= John French (physician) =

English physician

John French (1616–1657) was an English physician known for his contributions to chemistry (in particular, distillation) as well as for his English translations of Latin and German works.

==Life==
He was born in 1616 at Broughton, near Banbury, Oxfordshire. He obtained a B.A. degree from Oxford University in 1637 and an M.A. in 1640, qualifying as a physician with an MD in 1648. He died in 1657 near Boulogne while serving as a physician to the English army. He left a widow, Mary, and a son, John.

He lived at a time when the new science of chemistry was developing from alchemy and was an enthusiast for its application to medicine. He was known for his extensive knowledge of chemistry and was respected by scientists of the time such as Robert Boyle.

==Works==

Title page of The Art of Distillation (1651).

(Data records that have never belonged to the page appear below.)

(* ===== verification/UtilsCommon.v ===== *)
(** * Small helpers (src/utils/common.c, os_unix.c)

    Comparison in constant time and hexadecimal text.  A C string is the list of its
    bytes without the terminating NUL, which is what reading past the list gives. *)

From S2P Require Import Prelude.

(** Not zero when the bytes differ. *)
(* utils/os_unix.c os_memcmp_const *)
Definition os_memcmp_const (a b : bytes) : Z :=
  fold_left (fun res p => u8 (Z.lor res (Z.lxor p.1 p.2))) (zip a b) 0.

(** ** Constant-time comparison *)

Lemma lor_lxor_zero r x y : is_byte r -> is_byte x -> is_byte y ->
  is_byte (u8 (Z.lor r (Z.lxor x y))) /\ (u8 (Z.lor r (Z.lxor x y)) = 0 <-> r = 0 /\ x = y).
Proof.
  intros Hr Hx Hy. split; [auto with wpa|].
  rewrite wrap_small by (apply is_uint_lor, is_uint_lxor; auto; lia).
  rewrite Z.lor_eq_0_iff, Z.lxor_eq_0_iff. done.
Qed.

Lemma os_memcmp_const_zero a b :
  length a = length b -> bytes_ok a -> bytes_ok b -> (os_memcmp_const a b = 0 <-> a = b).
Proof.
  intros Hl Ha Hb. unfold os_memcmp_const.
  assert (forall r, is_byte r ->
    (fold_left (fun res p => u8 (Z.lor res (Z.lxor p.1 p.2))) (zip a b) r = 0 <-> r = 0 /\ a = b)) as G.
  { revert b Hl Hb. induction Ha as [|x a Hx Ha IH]; intros [|y b] Hl Hb r Hr; try discriminate; cbn.
    - tauto.
    - apply Forall_cons in Hb as [Hy Hb]. injection Hl as Hl.
      destruct (lor_lxor_zero r x y Hr Hx Hy) as [B Z]. rewrite IH, Z by done.
      split; [intros [[-> ->] ->]; done | intros [-> [= -> ->]]; done]. }
  rewrite G by (unfold is_uint; lia). tauto.
Qed.

(** ** Hexadecimal text *)

(* utils/common.c hex2num *)
Definition hex2num (c : Z) : Z :=
  if (48 <=? c) && (c <=? 57) then c - 48
  else if (97 <=? c) && (c <=? 102) then c - 97 + 10
  else if (65 <=? c) && (c <=? 70) then c - 65 + 10
  else -1.

(* utils/common.c hex2byte *)
Definition hex2byte (hex : bytes) : Z :=
  let a := hex2num (byte_at hex 0) in
  if a <? 0 then -1 else
  let b := hex2num (byte_at hex 1) in
  if b <? 0 then -1 else Z.lor (Z.shiftl a 4) b.

(** [len] is the number of bytes to read from twice as many characters. *)
(* utils/common.c hexstr2bin *)
Fixpoint hexstr2bin (len : nat) (hex : bytes) : option bytes :=
  match len with
  | O => Some []
  | S len =>
      let a := hex2byte hex in
      if a <? 0 then None else
      let? l := hexstr2bin len (drop 2 hex) in Some (a :: l)
  end.

(** The bytes hexstr2bin() has written when it meets what is not a digit. *)
(* utils/common.c hexstr2bin *)
Fixpoint hex_prefix (len : nat) (hex : bytes) : bytes :=
  match len with
  | O => []
  | S len => let a := hex2byte hex in if a <? 0 then [] else a :: hex_prefix len (drop 2 hex)
  end.

(** %02X and %02x *)
Definition hex_digit (n : Z) : Z := if n <? 10 then 48 + n else 55 + n.
Definition hex_digit_lower (n : Z) : Z := if n <? 10 then 48 + n else 87 + n.

(** The returned number of characters and the text in the buffer, up to the NUL: when there is no
    room for a byte, os_snprintf() has written what fits and the function ends. *)
(* utils/common.c _wpa_snprintf_hex *)
Fixpoint _wpa_snprintf_hex (buf_size : Z) (data : bytes) (uppercase : bool) : Z * bytes :=
  match data with
  | [] => (0, [])
  | b :: data =>
      let digit := if uppercase then hex_digit else hex_digit_lower in
      let text := [digit (b / 16); digit (b mod 16)] in
      if buf_size <=? 2 then (0, take (Z.to_nat (buf_size - 1)) text)
      else let '(n, rest) := _wpa_snprintf_hex (buf_size - 2) data uppercase in (n + 2, text ++ rest)
  end.
(* utils/common.c wpa_snprintf_hex *)
Definition wpa_snprintf_hex (buf_size : Z) (data : bytes) : Z * bytes := _wpa_snprintf_hex buf_size data false.
(* utils/common.c wpa_snprintf_hex_uppercase *)
Definition wpa_snprintf_hex_uppercase (buf_size : Z) (data : bytes) : Z * bytes := _wpa_snprintf_hex buf_size data true.

(** As reference: upper case, two characters a byte. *)
Definition hex_text (l : bytes) : bytes := concat ((fun b => [hex_digit (b / 16); hex_digit (b mod 16)]) <$> l).

Lemma wpa_snprintf_hex_uppercase_text l n : 2 * zlen l < n -> wpa_snprintf_hex_uppercase n l = (2 * zlen l, hex_text l).
Proof.
  unfold wpa_snprintf_hex_uppercase. revert n. induction l as [|b l IH]; intros n Hn; [done|].
  unfold zlen in *. cbn [length] in Hn. cbn [_wpa_snprintf_hex].
  destruct (Z.leb_spec n 2); [lia|]. rewrite IH by lia. f_equal. cbn [length]. lia.
Qed.

Lemma hex_text_ok l : bytes_ok l -> length (hex_text l) = (2 * length l)%nat /\ bytes_ok (hex_text l).
Proof.
  induction 1 as [|b l Hb Hl [IHn IHb]]; [split; [done | constructor]|].
  change (hex_text (b :: l)) with (hex_digit (b / 16) :: hex_digit (b mod 16) :: hex_text l).
  split; [cbn [length]; lia|].
  assert (forall n, 0 <= n < 16 -> is_byte (hex_digit n)) as Hd
    by (intros n Hn; unfold hex_digit, is_uint; destruct (Z.ltb_spec n 10); change (2 ^ 8) with 256; lia).
  unfold is_uint in Hb. change (2 ^ 8) with 256 in Hb.
  pose proof (Z.mod_pos_bound b 16 ltac:(lia)). pose proof (Z.div_lt_upper_bound b 16 16 ltac:(lia) ltac:(lia)).
  pose proof (Z.div_pos b 16 ltac:(lia) ltac:(lia)).
  constructor; [apply Hd; lia|]. constructor; [apply Hd; lia | exact IHb].
Qed.

Lemma hex2byte_hex b rest : is_byte b -> hex2byte (hex_digit (b / 16) :: hex_digit (b mod 16) :: rest) = b.
Proof. intros Hb. unfold hex2byte, byte_at. cbn [nth]. by_bytes b Hb. Qed.

Lemma hexstr2bin_hex_text l rest : bytes_ok l -> hexstr2bin (length l) (hex_text l ++ rest) = Some l.
Proof.
  intros Hl. induction Hl as [|b l Hb Hl IH]; [done|].
  change (hex_text (b :: l) ++ rest) with (hex_digit (b / 16) :: hex_digit (b mod 16) :: (hex_text l ++ rest)).
  cbn [length hexstr2bin]. rewrite hex2byte_hex by done.
  destruct (Z.ltb_spec b 0); [unfold is_uint in Hb; lia|].
  change (drop 2 (_ :: _ :: ?l)) with l. now rewrite IH.
Qed.

Lemma hex2num_nibble c : is_byte c -> hex2num c < 0 \/ 0 <= hex2num c < 16.
Proof. intros _. unfold hex2num. repeat case_match; lia. Qed.

Lemma hex2byte_byte hex : bytes_ok hex -> 0 <= hex2byte hex -> is_byte (hex2byte hex).
Proof.
  intros Hh. unfold hex2byte. destruct (hex2num_nibble (byte_at hex 0) ltac:(auto with wpa)) as [Ha | Ha].
  { rewrite (proj2 (Z.ltb_lt _ _)) by done. lia. }
  rewrite (proj2 (Z.ltb_ge _ _)) by lia.
  destruct (hex2num_nibble (byte_at hex 1) ltac:(auto with wpa)) as [Hb | Hb].
  { rewrite (proj2 (Z.ltb_lt _ _)) by done. lia. }
  rewrite (proj2 (Z.ltb_ge _ _)) by lia. intros _.
  apply is_uint_lor; [lia | | unfold is_uint; lia]. rewrite Z.shiftl_mul_pow2 by lia. unfold is_uint. lia.
Qed.

Lemma hexstr2bin_ok len hex l : bytes_ok hex -> hexstr2bin len hex = Some l -> length l = len /\ bytes_ok l.
Proof.
  revert hex l. induction len as [|len IH]; intros hex l Hh E; cbn [hexstr2bin] in E.
  - injection E as <-. split; [done | constructor].
  - destruct (Z.ltb_spec (hex2byte hex) 0) as [|Hp]; [discriminate|].
    destruct (hexstr2bin len (drop 2 hex)) as [k|] eqn:Ek; [|discriminate]. injection E as <-.
    destruct (IH (drop 2 hex) k (bytes_ok_drop 2 hex Hh) Ek) as [<- Hk]. split; [done|]. constructor; [|done].
    now apply hex2byte_byte.
Qed.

John French is chiefly remembered for publishing in 1651 The Art of Distillation, a detailed handbook of knowledge and practice at the time, said to be possibly the earliest definitive book on distillation. However, it has been claimed that much of it was a translation of an earlier (1500) German text by Hieronymus Brunschwig.

John French was also the translator of Three Books of Occult Philosophy in 1651 (original: De Occulta Philosophia libri tres by Heinrich Cornelius Agrippa, although he was only identified as J.F. in that work. All other English translations of the book available have been merely edited versions of his work.